More teachers evaluated under the district’s new rating system scored in the top two categories as “proficient” or “excellent” in the classroom, with elementary school teachers scoring higher than their counterparts in high schools.

The scores from evaluations conducted last year are from the second cycle of the REACH (Recognizing Educators Advancing Chicago) Students system, which takes student test scores into account as well as classroom observations.

Non-tenured teachers, who had already been rated once using REACH, scored better than the small subset of tenured teachers who were being evaluated for the first time.2013-14 non tenured v tenured

In the first cycle, only non-tenured teachers were rated with REACH; in last year’s second cycle, about 10 percent of tenured teachers were included.

This school year, in the third cycle, all tenured teachers will be evaluated and student performance on tests will account for 30 percent of ratings. (In the first two years, tests accounted for 25 percent of ratings.)

According to CPS data from the second cycle:

65 percent of the 7,031 evaluated teachers were rated proficient or excellent. In comparison, just 58 percent received these high ratings a year earlier.

About 59 percent of tenured teachers were rated excellent or proficient, compared to 68 percent of non-tenured teachers.

More than 8 percent of tenured high school teachers were rated unsatisfactory – the lowest category – compared to about 5 percent of elementary school teachers.

District officials said the improved performance of non-tenured teachers could be because they have had “additional experience with the evaluation […] Also, previous evaluations enabled principals and assistant principals to improve feedback and develop targeted support for teachers.”

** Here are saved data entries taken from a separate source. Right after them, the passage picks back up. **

Definition update_op (o : exec_outcome) (format : string) (opID : string) (guard : op_status -> bool)
    (f : Operation -> Operation) : cmd DB unit :=
  cmd_exec o (fun e => Errorf format [AStr opID; AErr e])
    (set_op (fun op => if guard (o_Status op) then f op else op) opID).

Definition in_flight (s : op_status) : bool := match s with PENDING | CLAIMED => true | _ => false end.

Definition requeued (now : Z) (err : string) (claimed_at : option Z) (op : Operation) : Operation :=
  mkOp (o_ID op) (o_ProjectID op) (o_MachineID op) (o_ExecutionID op) (o_Generation op) (o_Kind op) (o_Request op)
    (o_CreatedAt op) PENDING (o_DispatchNodeID op) (o_Result op) err (o_Attempts op) claimed_at (o_CompletedAt op) now.

Definition is_claimed (s : op_status) : bool := match s with CLAIMED => true | _ => false end.

Definition RequeueOperation (o : exec_outcome) (now : Z) (opID opErr : string) : cmd DB unit :=
  update_op o "requeue op %s: %w" opID is_claimed (fun op => requeued now opErr (o_ClaimedAt op) op).

Definition lease_expired : string := "claim lease expired (controller crash or leader switch)".

(** The number of rows it answers with is only logged. *)
Definition RequeueStaleClaimed (o : exec_outcome) (now olderThan : Z) : cmd DB unit :=
  cmd_exec o (wrap "requeue stale claimed: %w")
    (with_operations (fmap (fun op =>
       if is_claimed (o_Status op) && (o_UpdatedAt op <? now - olderThan) then requeued now lease_expired None op else op))).

Definition completed (now : Z) (status : op_status) (result : option json) (err : string) (op : Operation) : Operation :=
  mkOp (o_ID op) (o_ProjectID op) (o_MachineID op) (o_ExecutionID op) (o_Generation op) (o_Kind op) (o_Request op)
    (o_CreatedAt op) status (o_DispatchNodeID op) result err (o_Attempts op) (o_ClaimedAt op) (Some now) now.

Definition CompleteOperation (o : exec_outcome) (now : Z) (opID : string) (statusText : op_status) (result : option json)
    (opErr : string) : cmd DB unit :=
  let statusText := if negb (String.eqb opErr "") && bool_decide (statusText = SUCCEEDED) then FAILED else statusText in
  update_op o "complete op %s: %w" opID in_flight (completed now statusText result opErr).

Definition dispatched (now : Z) (nodeID : string) (op : Operation) : Operation :=
  mkOp (o_ID op) (o_ProjectID op) (o_MachineID op) (o_ExecutionID op) (o_Generation op) (o_Kind op) (o_Request op)
    (o_CreatedAt op) (o_Status op) nodeID (o_Result op) (o_Error op) (o_Attempts op) (o_ClaimedAt op)
    (o_CompletedAt op) now.

Definition UpdateOperationDispatchNode (o : exec_outcome) (now : Z) (opID nodeID : string) : cmd DB unit :=
  update_op o "update dispatch node %s: %w" opID in_flight (dispatched now nodeID).

Definition terminal (s : op_status) : bool := negb (in_flight s).

(** DeleteTerminalOperationsOlderThan (store/operations.go). *)
Definition DeleteTerminalOperationsOlderThan (o : exec_outcome) (cutoff : Z) : cmd DB unit :=
  cmd_exec o (wrap "purge terminal operations: %w")
    (with_operations (filter (fun '(_, op) => terminal (o_Status op) && (o_UpdatedAt op <? cutoff) = false))).

(** ** Questions about the operations of a machine *)

Definition ops_of (db : DB) (machineID : string) : list Operation :=
  filter (fun op => o_MachineID op = machineID) (map_to_list (operations db)).*2.

Definition HasPendingOperationForMachine (db : DB) (machineID : string) : bool :=
  existsb (fun op => in_flight (o_Status op)) (ops_of db machineID).

(** ORDER BY created_at LIMIT 1. *)
Definition PendingOperationForMachine (db : DB) (machineID : string) : option Operation :=
  head (sort_by created_before (filter (fun op => in_flight (o_Status op) = true) (ops_of db machineID))).

(** ORDER BY created_at DESC, id DESC LIMIT 1. *)
Definition GetLatestOperationForMachine (db : DB) (machineID : string) : option Operation :=
  head (sort_by (fun a b => created_before b a) (ops_of db machineID)).

Definition LatestCreateDispatchNode (db : DB) (machineID executionID : string) : string :=
  match head (sort_by (fun a b => created_before b a)
                (filter (fun op => o_ExecutionID op = executionID /\ o_Kind op = "create"%string) (ops_of db machineID))) with
  | Some op => o_DispatchNodeID op
  | None => ""
  end.

(** The FAILED creates after the last SUCCEEDED one. *)
Definition FailedCreateAttempts (db : DB) (machineID : string) : Z :=
  let creates := filter (fun op => o_Kind op = "create"%string) (ops_of db machineID) in
  let succeeded := filter (fun op => o_Status op = SUCCEEDED) creates in
  Z.of_nat (length (filter (fun op => o_Status op = FAILED /\
    forallb (fun s => o_CreatedAt s <? o_CreatedAt op) succeeded = true) creates)).

Definition CreateDispatchedToAgent (db : DB) (machineID executionID : string) : bool :=
  existsb (fun op => String.eqb (o_ExecutionID op) executionID && String.eqb (o_Kind op) "create" &&
                     negb (String.eqb (o_DispatchNodeID op) "")) (ops_of db machineID).

Definition SecretCleanupDischarged (db : DB) (createOperationID : string) : bool :=
  match operations db !! ("op-secret-cleanup-" +:+ createOperationID) with
  | Some op => bool_decide (o_Status op = SUCCEEDED)
  | None => false
  end.

(** ** Machine rows *)

Definition set_machine (f : Machine -> Machine) (id : string) (db : DB) : DB := with_machines (alter f id) db.

(** UPDATE machines SET ... WHERE id=$1 AND guard: the number of rows is 1 or 0. *)
Definition update_machine (id : string) (guard : Machine -> bool) (f : Machine -> Machine) (db : DB) : DB * bool :=
  match machines db !! id with
  | Some m => if guard m then (set_machine f id db, true) else (db, false)
  | None => (db, false)
  end.

Definition exec_machine (o : exec_outcome) (wrap : goerr -> goerr) (id : string) (guard : Machine -> bool)
    (f : Machine -> Machine) : cmd DB unit :=
  cmd_exec o wrap (fun db => (update_machine id guard f db).1).

(** A statement whose RowsAffected the caller reads. *)
Definition count_machine (o : exec_outcome) (wrap : goerr -> goerr) (id : string) (guard : Machine -> bool)
    (f : Machine -> Machine) : cmd DB bool := fun db =>
  let '(db', n) := update_machine id guard f db in
  match o with Done => (db', Ok n) | FailedBefore e => (db, Err (wrap e)) | FailedAfter e => (db', Err (wrap e)) end.

Definition wrap_id (format id : string) (e : goerr) : goerr := Errorf format [AStr id; AErr e].

Definition set_placed (now : Z) (p : Placed) (m : Machine) : Machine :=
  mkMachine (shape m) (ReplicaOrdinal m) (IngressPort m) (m_Placement m) (DesiredState m) (m_Generation m)
    (CurrentExecutionID m) p (restart m) (ExpiresAt m) (DeletePhase m) now.
Definition set_restart (now : Z) (r : Restart) (m : Machine) : Machine :=
  mkMachine (shape m) (ReplicaOrdinal m) (IngressPort m) (m_Placement m) (DesiredState m) (m_Generation m)
    (CurrentExecutionID m) (placed m) r (ExpiresAt m) (DeletePhase m) now.
Definition set_lifecycle (now : Z) (desired : string) (expires : option Z) (phase : string) (m : Machine) : Machine :=
  mkMachine (shape m) (ReplicaOrdinal m) (IngressPort m) (m_Placement m) desired (m_Generation m)
    (CurrentExecutionID m) (placed m) (restart m) expires phase now.
Definition set_fence (now : Z) (executionID : string) (generation : Z) (m : Machine) : Machine :=
  mkMachine (shape m) (ReplicaOrdinal m) (IngressPort m) (m_Placement m) "CREATED" generation executionID
    unplaced (restart m) (ExpiresAt m) (DeletePhase m) now.

Definition not_deleted (m : Machine) : bool := negb (String.eqb (DesiredState m) "DELETED").
Definition is_active (m : Machine) : bool := not_deleted m && String.eqb (DeletePhase m) "ACTIVE".
Definition has_fence (executionID : string) (generation : Z) (m : Machine) : bool :=
  String.eqb (CurrentExecutionID m) executionID && (m_Generation m =? generation).

Definition UpdateMachineObserved (o : exec_outcome) (now : Z) (id executionID state slotIP readiness : string) : cmd DB unit :=
  exec_machine o (wrap_id "update observed %s: %w" id) id (fun m => String.eqb (CurrentExecutionID m) executionID)
    (fun m => set_placed now (mkPlaced (NodeID (placed m)) state slotIP readiness (Some now)) m).

Definition UpdateMachineNodeAndObserved (o : exec_outcome) (now : Z) (id nodeID executionID state slotIP readiness : string) :
    cmd DB unit :=
  exec_machine o (wrap_id "update machine node+observed %s: %w" id) id
    (fun m => String.eqb (CurrentExecutionID m) executionID)
    (fun m => set_placed now (mkPlaced nodeID state slotIP readiness (Some now)) m).

Definition UpdateMachineObservedWithFenceCAS (o : exec_outcome) (now : Z) (id nodeID executionID : string) (generation : Z)
    (state slotIP readiness : string) : cmd DB bool :=
  count_machine o (wrap_id "update observed fence-CAS %s: %w" id) id (has_fence executionID generation)
    (fun m => set_placed now (mkPlaced nodeID state slotIP readiness (Some now)) m).

Definition MarkMachineObservedMissing (o : exec_outcome) (now : Z) (id : string) : cmd DB unit :=
  exec_machine o (wrap_id "mark machine missing %s: %w" id) id (fun _ => true)
    (fun m => set_placed now (mkPlaced (NodeID (placed m)) "UNKNOWN" (ObservedSlotIP (placed m)) "UNKNOWN"
                                (LastObservedAt (placed m))) m).

Definition MarkMachineDeleted (o : exec_outcome) (now : Z) (id : string) : cmd DB unit :=
  exec_machine o (wrap_id "mark deleted %s: %w" id) id (fun _ => true)
    (fun m => set_lifecycle now "DELETED" (ExpiresAt m) (DeletePhase m) m).

Definition ResetMachineForRecreate (o : exec_outcome) (now : Z) (id executionID : string) (generation : Z) : cmd DB unit :=
  exec_machine o (wrap_id "reset machine %s: %w" id) id (fun _ => true) (set_fence now executionID generation).

(** RowsAffected() = 0: the row is closed or missing ([exists_err]: machineExists could not read). *)
Definition lifecycle_result (exists_err : bool) (id : string) (m : cmd DB bool) : cmd DB unit := fun db =>
  match m db with
  | (db', Err e) => (db', Err e)
  | (db', Ok true) => (db', Ok tt)
  | (db', Ok false) =>
      (db', Err (if negb exists_err && bool_decide (is_Some (machines db' !! id))
                 then ErrMachineLifecycleClosed else ErrMachineNotFound))
  end.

Jennie Jiang, a research analyst at the University of Chicago Consortium on School Research who has studied the new system, cautioned against comparing the ratings of non-tenured versus tenured teachers, because the pool of tenured teachers who were evaluated using REACH included only those who’d been rated poorly under the previous system or who hadn’t received any rating a year earlier.

“These are the teachers who were already struggling in the previous system or, for whatever reason, they had no rating,” she said. “We’re not really getting a sense of what ratings for tenured teachers would look like.”

Meanwhile, CPS officials said they are still looking into why ratings for elementary and high school teachers were different. Jiang said the issue merits further analysis, but offered some possible explanations. She said the observation rubric – known as the CPS Framework for Teaching – was orginally piloted more in elementary schools than in high schools, meaning that elementary school principals and teachers are more familiar with it.

In addition, in interviews with teachers, Jiang and her colleagues have found that more high school teachers complained that their principals were unfamiliar with their specific subject area – which could have negatively impacted the observations.

“Teachers don’t feel that their principals understand their specialization, which we heard more at high schools than elementary schools,” she said.

Jiang further added that “it’s easier in elementary schools to really observe that a student is engaged. Kids tend to get excited, and there are visual cues of engagement,” Jiang said. “High school students are different. They could be listening, but maybe they’re not showing it as much.”

In a report released last year, Jiang and her colleagues at the Consortium found that most teachers and administrators thought REACH provides helpful feedback. But researchers pointed to several important challenges, including an increased workload for principals and anxiety among teachers about using test scores as part of evaluations.

The consortium plans to release a follow-up to the report in two weeks.

Questions about delay

CPS released ratings to individual teachers on Oct. 30, more than a month after teachers got the data last year. In the weeks prior to receiving the ratings, many teachers had expressed anxiety over not knowing how they performed. Though teachers got immediate feedback from the observations, they did not know how students’ test scores affected their cumulative ratings.

The frustration mounted after principal observations for this year’s evaluations began in late September.

“No one has been clear on when we’re getting them,” one teacher said during a study group on the CPS Framework for Teaching last month organized by the Chicago Teachers Union Quest Center.

(In collaboration with CPS, the Quest Center offers teachers regular study groups on different parts of the Framework, which is the rubric principals use to grade teacher performance.)

In a statement on the Chicago Teachers Union web site, officials called the delay “entirely unprofessional and unacceptable.”

“Educators started to receive new observations in their classrooms without full information from the previous year,” according to the statement. “Educators have a right to accurate, thorough and timely feedback at the end of a given school year so that over the summer, they can either begin or seek out new professional learning opportunities and state the process of adjusting their plans for the following school year based on complete feedback.”

CPS officials said it took longer to release the data this year because of the higher number of teachers being evaluated.

“Adding these teachers increased the amount of time necessary to review and incorporate the data into composite scores,” a district spokesperson said in a statement.